Task details
Respond with nothing but the number of lines in this data that include the word "AuthServiceError".

------------------------------------------------

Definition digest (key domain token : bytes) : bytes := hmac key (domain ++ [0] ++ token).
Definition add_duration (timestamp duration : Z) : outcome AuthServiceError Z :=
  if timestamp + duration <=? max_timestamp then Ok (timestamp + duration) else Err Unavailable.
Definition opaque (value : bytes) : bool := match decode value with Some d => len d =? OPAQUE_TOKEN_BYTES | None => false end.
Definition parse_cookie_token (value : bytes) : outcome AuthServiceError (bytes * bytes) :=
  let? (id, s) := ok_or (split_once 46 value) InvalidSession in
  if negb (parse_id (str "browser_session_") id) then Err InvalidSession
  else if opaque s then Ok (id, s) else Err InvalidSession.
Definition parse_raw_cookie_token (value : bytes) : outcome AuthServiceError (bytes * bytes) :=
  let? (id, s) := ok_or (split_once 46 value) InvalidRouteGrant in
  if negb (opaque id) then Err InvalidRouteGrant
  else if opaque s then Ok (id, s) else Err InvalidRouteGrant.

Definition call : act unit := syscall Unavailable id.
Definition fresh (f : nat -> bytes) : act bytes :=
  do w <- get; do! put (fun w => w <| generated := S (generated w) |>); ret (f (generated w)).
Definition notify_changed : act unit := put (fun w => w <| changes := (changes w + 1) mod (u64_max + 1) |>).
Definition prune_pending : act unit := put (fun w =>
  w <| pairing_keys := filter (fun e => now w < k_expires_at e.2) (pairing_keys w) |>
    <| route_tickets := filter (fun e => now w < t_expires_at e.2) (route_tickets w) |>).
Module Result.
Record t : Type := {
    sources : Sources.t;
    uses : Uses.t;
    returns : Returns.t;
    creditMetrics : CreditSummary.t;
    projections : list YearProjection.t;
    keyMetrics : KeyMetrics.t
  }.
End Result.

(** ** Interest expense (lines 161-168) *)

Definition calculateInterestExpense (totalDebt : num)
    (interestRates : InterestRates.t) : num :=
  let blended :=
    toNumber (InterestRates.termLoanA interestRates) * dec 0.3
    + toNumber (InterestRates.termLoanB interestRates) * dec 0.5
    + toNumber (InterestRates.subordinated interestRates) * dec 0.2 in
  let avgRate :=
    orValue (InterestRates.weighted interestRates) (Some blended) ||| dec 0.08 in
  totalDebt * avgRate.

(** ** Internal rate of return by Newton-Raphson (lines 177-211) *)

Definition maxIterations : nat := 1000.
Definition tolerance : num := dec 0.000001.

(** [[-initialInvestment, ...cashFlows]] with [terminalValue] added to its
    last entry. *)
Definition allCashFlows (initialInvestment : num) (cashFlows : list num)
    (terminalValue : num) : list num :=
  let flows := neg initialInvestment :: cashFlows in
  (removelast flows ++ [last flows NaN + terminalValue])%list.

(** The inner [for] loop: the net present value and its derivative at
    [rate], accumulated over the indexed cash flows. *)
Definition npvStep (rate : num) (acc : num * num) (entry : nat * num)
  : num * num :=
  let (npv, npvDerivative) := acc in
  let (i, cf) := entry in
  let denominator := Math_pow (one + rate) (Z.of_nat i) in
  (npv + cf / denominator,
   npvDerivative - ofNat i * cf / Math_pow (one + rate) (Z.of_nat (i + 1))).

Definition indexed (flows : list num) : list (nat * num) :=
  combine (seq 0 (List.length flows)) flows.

------------------------------------------------

Exercise result
3